:: Task brief ::
Beginning with the first line of the data below, reproduce every line unchanged, ending with the line that holds "M ∪ list_to_map xs ∧ r = Done".

= Beginning of Section =

(** What an operation on a finite map returns and makes of it. *)
Definition answers (M : gmap K V) (o : op) (r : result) (M' : gmap K V) : Prop :=
  match o with
  | Find k => M' = M ∧ r = Element (pair k <$> M !! k)
  | Index k => M' = <[k := default data_type (M !! k)]> M ∧ r = Element (Some (k, default data_type (M !! k)))
  | SetIndex k v => M' = <[k := v]> M ∧ r = Done
  | Insert (k, v) | Emplace k v =>
    M' = <[k := default v (M !! k)]> M ∧ r = Inserted (k, default v (M !! k)) (bool_decide (M !! k = None))
  | InsertRange xs => M' = M ∪ list_to_map xs ∧ r = Done
  | EraseKey k => M' = delete k M ∧ r = Num (if decide (M !! k = None) then 0 else 1)
  | EraseAt k => M' = delete k M ∧ r = Done
  | EraseIf p => M' = filter (λ e, p e = false) M ∧ ∃ seen, r = Elements seen ∧ seen ≡ₚ map_to_list M
  | Count k => M' = M ∧ r = Num (if decide (M !! k = None) then 0 else 1)
  | Size => M' = M ∧ r = Num (Z.of_nat (base.size M))
  | Empty => M' = M ∧ r = Flag (bool_decide (M = ∅))
  | Clear => M' = ∅ ∧ r = Done
  | Copy | SelfAssign => M' = M ∧ r = Done
  | Assign xs => M' = list_to_map xs ∧ r = Done
  | Walk | WalkBack => M' = M ∧ ∃ seen, r = Elements seen ∧ seen ≡ₚ map_to_list M
  end.

Fixpoint perform_all (m : small) (ops : list op) : outcome (small * list result) :=
  match ops with
  | [] => Ret (m, [])
  | o :: ops => '(m, r) ← perform m o; '(m, rs) ← perform_all m ops; Ret (m, r :: rs)
  end.

Inductive answers_all : gmap K V → list op → list result → gmap K V → Prop :=
| answers_nil M : answers_all M [] [] M
| answers_cons M M1 M2 o r ops rs : answers M o r M1 → answers_all M1 ops rs M2 → answers_all M (o :: ops) (r :: rs) M2.

(** *** Elements and finite maps *)

#[local] Abbreviation to_map l := (list_to_map l : gmap K V).

Lemma to_map_at (l : table) n k v : NoDup l.*1 → l !! n = Some (k, v) → to_map l !! k = Some v.
Proof. intros Hnd E. apply elem_of_list_to_map_1; [done|]. by eapply list_elem_of_lookup_2. Qed.

Lemma to_map_absent (l : table) k : k ∉ l.*1 → to_map l !! k = None.
Proof. apply not_elem_of_list_to_map_1. Qed.

Lemma to_map_perm m (l l' : table) : holds m l → l' ≡ₚ l → to_map l' = to_map l.
Proof. intros [Hnd _] Hp. apply list_to_map_proper; [|done]. by rewrite Hp. Qed.

Lemma inserted_map m (l l' : table) k v n fresh : holds m l → inserted l (k, v) l' n fresh →
  to_map l' = <[k := default v (to_map l !! k)]> (to_map l) ∧ l' !! n = Some (k, default v (to_map l !! k)) ∧ fresh = bool_decide (to_map l !! k = None).
Proof.
  intros Hh Hi. destruct fresh.
  - destruct Hi as (Hk & Hp & E). rewrite (to_map_absent l k Hk). cbn. split; [|done]. assert (NoDup ((k, v) :: l).*1) by (apply holds_insert; [apply Hh|done]).
    by rewrite (list_to_map_proper l' ((k, v) :: l)) by (done || by rewrite Hp).
  - destruct Hi as [-> [w E]]. rewrite (to_map_at l n k w (proj1 Hh) E). cbn. split; [|done]. symmetry. apply insert_id. by apply (to_map_at l n k w (proj1 Hh) E).
Qed.

Lemma erased_map m (l l' : table) n k v : holds m l → l !! n = Some (k, v) → erased l l' n → to_map l' = delete k (to_map l).
Proof.
  intros [Hnd _] E [Ht Hd]. destruct (split_at l n (k, v) E) as (l1 & l2 & -> & <-). rewrite take_app_length in Ht. rewrite drop_middle in Hd.
  assert (l' ≡ₚ l1 ++ l2) as Hp by (rewrite <-(take_drop (length l1) l'), Ht, Hd; done).
  assert (to_map (l1 ++ (k, v) :: l2) = to_map ((k, v) :: l1 ++ l2)) as -> by (apply list_to_map_proper; [done|by rewrite Permutation_middle]).
  rewrite (list_to_map_proper l' (l1 ++ l2)); [|rewrite Hp; by eapply NoDup_middle|done]. cbn. rewrite delete_insert_id; [done|].
  apply to_map_absent. intros Hin. assert (((l1 ++ (k, v) :: l2).*1) ≡ₚ k :: (l1 ++ l2).*1) as Hq by (rewrite !fmap_app; cbn; by rewrite Permutation_middle).
  rewrite Hq in Hnd. by apply list.NoDup_cons in Hnd as [? _].
Qed.

(** *** Each operation *)

(** The operation returns, and its answer is that of the finite map. *)
Definition simulates (m : small) (l : table) (o : op) : Prop :=
  ∃ m' r l', perform m o = Ret (m', r) ∧ holds m' l' ∧ answers (to_map l) o r (to_map l').
(* ===== verification/CallbackList.v ===== *)
(** * Callback lists

    Model of [src/include/base/callback_list.h]: lists of callbacks that can be
    notified while they are being notified, to which callbacks can be added and
    from which they can be cancelled at any time.  [once] selects
    [OnceCallbackList], whose callbacks leave the list when they are run, and
    otherwise the class is [RepeatingCallbackList].

    A callback is client code, so is the removal callback, and what they do is
    not part of the class.  The model is a machine whose events are the calls a
    client makes: registering and cancelling callbacks, starting a notification,
    returning from the callback that runs, and destroying the list.  A
    notification in progress is a frame with its loop iterator; frames nest as
    the calls of [Notify] do.  Nodes of the [std::list]s have addresses, so that
    an iterator stays with its node when it is spliced to the other list, and
    dangles when the node is erased. *)

From stdpp Require Import base sets list.
From S2P Require Import Prelude.

Record node := mkNode { addr : nat; is_null : bool }.

Record CallbackList := mkCallbacks {
  callbacks_ : list node;
  null_callbacks_ : list node;
  iterating_ : bool;
  removal_callback_ : bool;   (* whether one is set *)
  next_addr : nat             (* where the next node is allocated *)
}.

Definition CallbackList_init : CallbackList := mkCallbacks [] [] false false 0.

(** ** Linked lists *)

(** An iterator: a node, or [callbacks_.end()]. *)
Definition position := option nat.

Fixpoint nodes_from (l : list node) (a : nat) : list node :=
  match l with [] => [] | n :: rest => if Nat.eqb (addr n) a then l else nodes_from rest a end.

(** The node an iterator is at, in whichever list. *)
Definition node_at (s : CallbackList) (a : nat) : outcome node :=
  match nodes_from (callbacks_ s ++ null_callbacks_ s) a with n :: _ => Ret n | [] => Crash OutOfBounds end.

(** [++it]. *)
Definition next_of (s : CallbackList) (a : nat) : outcome position :=
  match nodes_from (callbacks_ s) a, nodes_from (null_callbacks_ s) a with
  | _ :: n :: _, _ => Ret (Some (addr n))
  | [_], _ => Ret None
  | [], _ :: n :: _ => Ret (Some (addr n))
  | [], _ => Crash OutOfBounds
  end.

Definition erase_node (l : list node) (a : nat) : list node := List.filter (λ n, negb (Nat.eqb (addr n) a)) l.

Definition first_valid (l : list node) : option node := List.find (λ n, negb (is_null n)) l.

(** [std::find_if_not(it, callbacks_.end(), is_null)].  From a node of the other
    list the search does not meet [callbacks_.end()]. *)
Definition next_valid (s : CallbackList) (it : position) : outcome position :=
  match it with
  | None => Ret None
  | Some a =>
    match nodes_from (callbacks_ s) a with
    | [] => n ← from_option_or OutOfBounds (first_valid (nodes_from (null_callbacks_ s) a)); Ret (Some (addr n))
    | l => Ret (addr <$> first_valid l)
    end
  end.

Section Class.
Context `{BuildMode} (once : bool).

(** ** The class *)

Definition set_callbacks (s : CallbackList) (l : list node) : CallbackList :=
  mkCallbacks l (null_callbacks_ s) (iterating_ s) (removal_callback_ s) (next_addr s).
Definition set_null_callbacks (s : CallbackList) (l : list node) : CallbackList :=
  mkCallbacks (callbacks_ s) l (iterating_ s) (removal_callback_ s) (next_addr s).
Definition set_iterating (s : CallbackList) (b : bool) : CallbackList :=
  mkCallbacks (callbacks_ s) (null_callbacks_ s) b (removal_callback_ s) (next_addr s).
Definition set_removal_callback (s : CallbackList) (b : bool) : CallbackList :=
  mkCallbacks (callbacks_ s) (null_callbacks_ s) (iterating_ s) b (next_addr s).

(** The list and the node of the callback, which the subscription keeps;
    [null] when the callback given is null. *)
Definition Add (s : CallbackList) (null : bool) : outcome (CallbackList * nat) :=
  _ ← RTC_DCHECK (negb null);
  Ret (mkCallbacks (callbacks_ s ++ [mkNode (next_addr s) null]) (null_callbacks_ s) (iterating_ s) (removal_callback_ s) (S (next_addr s)), next_addr s).

Definition AddUnsafe (s : CallbackList) (null : bool) : outcome CallbackList := '(s, _) ← Add s null; Ret s.

Definition empty (s : CallbackList) : bool := forallb is_null (callbacks_ s).

(** What [OnceCallbackList] does before the callback's own code runs: the node
    goes to the other list, and its callback is moved out of it. *)
Definition Once_RunCallback (s : CallbackList) (a : nat) : outcome CallbackList :=
  n ← node_at s a;
  match nodes_from (callbacks_ s) a with
  | [] => Crash OutOfBounds
  | _ => Ret (set_null_callbacks (set_callbacks s (erase_node (callbacks_ s) a)) (null_callbacks_ s ++ [mkNode a true]))
  end.

Definition Repeating_RunCallback (s : CallbackList) (a : nat) : outcome CallbackList := n ← node_at s a; Ret s.

Definition RunCallback (s : CallbackList) (a : nat) : outcome CallbackList :=
  if once then Once_RunCallback s a else Repeating_RunCallback s a.

Definition Once_CancelNullCallback (s : CallbackList) (a : nat) : outcome (CallbackList * bool) :=
  n ← node_at s a;
  if is_null n then
    match nodes_from (null_callbacks_ s) a with
    | [] => Crash OutOfBounds
    | _ => Ret (set_null_callbacks s (erase_node (null_callbacks_ s) a), true)
    end
  else Ret (s, false).

Definition Repeating_CancelNullCallback (s : CallbackList) (a : nat) : outcome (CallbackList * bool) :=
  n ← node_at s a; _ ← RTC_DCHECK (negb (is_null n)); Ret (s, false).

Definition CancelNullCallback (s : CallbackList) (a : nat) : outcome (CallbackList * bool) :=
  if once then Once_CancelNullCallback s a else Repeating_CancelNullCallback s a.

(** [it->Reset()]. *)
Definition reset_node (l : list node) (a : nat) : list node :=
  (λ n, if Nat.eqb (addr n) a then mkNode a true else n) <$> l.

(** The list, and whether the removal callback runs. *)
Definition CancelCallback (s : CallbackList) (a : nat) : outcome (CallbackList * bool) :=
  '(s, done) ← CancelNullCallback s a;
  if done : bool then Ret (s, false)
  else if iterating_ s then
    Ret (set_null_callbacks (set_callbacks s (reset_node (callbacks_ s) a)) (reset_node (null_callbacks_ s) a), false)
  else
    match nodes_from (callbacks_ s) a with
    | [] => Crash OutOfBounds
    | _ => Ret (set_callbacks s (erase_node (callbacks_ s) a), removal_callback_ s)
    end.

Definition Destroy (s : CallbackList) : outcome unit := RTC_CHECK (negb (iterating_ s)).

(** ** Notifications *)

(** A call of [Notify] whose loop is running: the loop's iterator, already moved
    past the callback that runs, and the value [AutoReset] restores. *)
Record frame := mkFrame { frame_it : position; frame_saved : bool }.

Inductive entry := Ran (a : nat) | Cancelled (a : nat) | Removal.

Record machine := mkMachine {
  the_list : CallbackList;
  alive : bool;
  frames : list frame;
  subscriptions : list nat;
  log : list entry
}.

Definition machine_init : machine := mkMachine CallbackList_init true [] [] [].

(** The end of [Notify], after the loop. *)
Definition finish (m : machine) (saved : bool) (outer : list frame) : machine :=
  let s := set_iterating (the_list m) saved in
  if iterating_ s then mkMachine s (alive m) outer (subscriptions m) (log m)
  else
    let erased_callbacks := length (List.filter is_null (callbacks_ s)) in
    let s := set_callbacks s (List.filter (λ n, negb (is_null n)) (callbacks_ s)) in
    mkMachine s (alive m) outer (subscriptions m)
      (if removal_callback_ s && (negb (Nat.eqb erased_callbacks 0) || once) then log m ++ [Removal] else log m).

(** One turn of the loop: the next callback is started, or the loop ends. *)
Definition turn (m : machine) (it : position) (saved : bool) (outer : list frame) : outcome machine :=
  it ← next_valid (the_list m) it;
  match it with
  | None => Ret (finish m saved outer)
  | Some a =>
    next ← next_of (the_list m) a;
    s ← RunCallback (the_list m) a;
    Ret (mkMachine s (alive m) (mkFrame next saved :: outer) (subscriptions m) (log m ++ [Ran a]))
  end.

Definition Notify (m : machine) : outcome machine :=
  let s := the_list m in
  if empty s then Ret m
  else
    let saved := iterating_ s in
    let m := mkMachine (set_iterating s true) (alive m) (frames m) (subscriptions m) (log m) in
    turn m (addr <$> head (callbacks_ s)) saved (frames m).

(** The callback that runs returns to its [Notify]. *)
Definition Return (m : machine) : outcome machine :=
  match frames m with
  | [] => Ret m
  | f :: outer => turn m (frame_it f) (frame_saved f) outer
  end.

(** ** Clients *)

Inductive event :=
| EAdd | EAddUnsafe | ECancel (a : nat) | ESetRemoval | ENotify | EReturn | EDestroy.

(** Whether a client can call now: a subscription is destroyed once, a callback
    returns when one runs, and nothing but a subscription, through its weak
    pointer, outlives the list.  A client that is not [reentrant] does not notify
    from within a callback. *)
Definition can_call (reentrant : bool) (m : machine) (e : event) : bool :=
  match e with
  | ECancel a => bool_decide (a ∈ subscriptions m)
  | EReturn => alive m && negb (Nat.eqb (length (frames m)) 0)
  | ENotify => alive m && (reentrant || Nat.eqb (length (frames m)) 0)
  | _ => alive m
  end.

Definition set_list (m : machine) (s : CallbackList) : machine := mkMachine s (alive m) (frames m) (subscriptions m) (log m).

(** Destroying a subscription: [weak_ptr] is null when the list is gone. *)
Definition Unsubscribe (m : machine) (a : nat) : outcome machine :=
  let m := mkMachine (the_list m) (alive m) (frames m) (List.filter (λ b, negb (Nat.eqb b a)) (subscriptions m)) (log m ++ [Cancelled a]) in
  if alive m then
    '(s, removal) ← CancelCallback (the_list m) a;
    Ret (mkMachine s (alive m) (frames m) (subscriptions m) (if removal : bool then log m ++ [Removal] else log m))
  else Ret m.

Definition perform (m : machine) (e : event) : outcome machine :=
  match e with
  | EAdd => '(s, a) ← Add (the_list m) false; Ret (mkMachine s (alive m) (frames m) (subscriptions m ++ [a]) (log m))
  | EAddUnsafe => s ← AddUnsafe (the_list m) false; Ret (set_list m s)
  | ECancel a => Unsubscribe m a
  | ESetRemoval => Ret (set_list m (set_removal_callback (the_list m) true))
  | ENotify => Notify m
  | EReturn => Return m
  | EDestroy => _ ← Destroy (the_list m); Ret (mkMachine (the_list m) false (frames m) (subscriptions m) (log m))
  end.

Definition step (reentrant : bool) (m : machine) (e : event) : outcome machine :=
  if can_call reentrant m e then perform m e else Ret m.

Fixpoint run (reentrant : bool) (m : machine) (es : list event) : outcome machine :=
  match es with [] => Ret m | e :: es => m ← step reentrant m e; run reentrant m es end.
End Class.

(** ** Nodes *)

#[local] Abbreviation addrs l := (addr <$> (l : list node)).

Lemma nodes_from_middle l1 n l2 : addr n ∉ addrs l1 → nodes_from (l1 ++ n :: l2) (addr n) = n :: l2.
Proof.
  induction l1 as [|k l1 IH]; cbn; intros Hn; [by rewrite Nat.eqb_refl|].
  rewrite (proj2 (Nat.eqb_neq _ _)) by set_solver. apply IH. set_solver.
Qed.

Lemma nodes_from_absent l a : a ∉ addrs l → nodes_from l a = [].
Proof. induction l as [|k l IH]; [done|]. cbn. intros Ha. rewrite (proj2 (Nat.eqb_neq _ _)) by set_solver. apply IH. set_solver. Qed.

Lemma split_node l a : a ∈ addrs l → ∃ l1 n l2, l = l1 ++ n :: l2 ∧ addr n = a ∧ a ∉ addrs l1.
Proof.
  induction l as [|k l IH]; cbn; intros Ha; [by apply not_elem_of_nil in Ha|].
  destruct (decide (addr k = a)) as [E|Hne]; [exists [], k, l; split; [done|]; split; [done|apply not_elem_of_nil]|].
  apply elem_of_cons in Ha as [|Ha]; [congruence|]. destruct (IH Ha) as (l1 & n & l2 & -> & En & Hn). exists (k :: l1), n, l2.
  split; [done|]. split; [done|]. cbn. set_solver.
Qed.

Lemma nodup_middle l1 n l2 : NoDup (addrs (l1 ++ n :: l2)) → (addr n ∉ addrs l1) ∧ addr n ∉ addrs l2.
Proof.
  rewrite fmap_app. intros Hnd. apply list.NoDup_app in Hnd as (_ & Hd & Hnd). apply list.NoDup_cons in Hnd as [Hn _].
  split; [|done]. intros Hin. apply (Hd _ Hin). left.
Qed.

Lemma erase_node_middle l1 n l2 : NoDup (addrs (l1 ++ n :: l2)) → erase_node (l1 ++ n :: l2) (addr n) = l1 ++ l2.
Proof.
  intros Hnd. destruct (nodup_middle _ _ _ Hnd) as [H1 H2]. assert (∀ l, addr n ∉ addrs l → erase_node l (addr n) = l) as Hf.
  { induction l as [|k l IH]; [done|]. cbn. intros Hk. rewrite (proj2 (Nat.eqb_neq _ _)) by set_solver. cbn. f_equal. apply IH. set_solver. }
  unfold erase_node in *. rewrite List.filter_app. cbn. rewrite Nat.eqb_refl. cbn. by rewrite !Hf.
Qed.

= End of Section =

:: Response to the exercise ::
(** What an operation on a finite map returns and makes of it. *)
Definition answers (M : gmap K V) (o : op) (r : result) (M' : gmap K V) : Prop :=
  match o with
  | Find k => M' = M ∧ r = Element (pair k <$> M !! k)
  | Index k => M' = <[k := default data_type (M !! k)]> M ∧ r = Element (Some (k, default data_type (M !! k)))
  | SetIndex k v => M' = <[k := v]> M ∧ r = Done
  | Insert (k, v) | Emplace k v =>
    M' = <[k := default v (M !! k)]> M ∧ r = Inserted (k, default v (M !! k)) (bool_decide (M !! k = None))
  | InsertRange xs => M' = M ∪ list_to_map xs ∧ r = Done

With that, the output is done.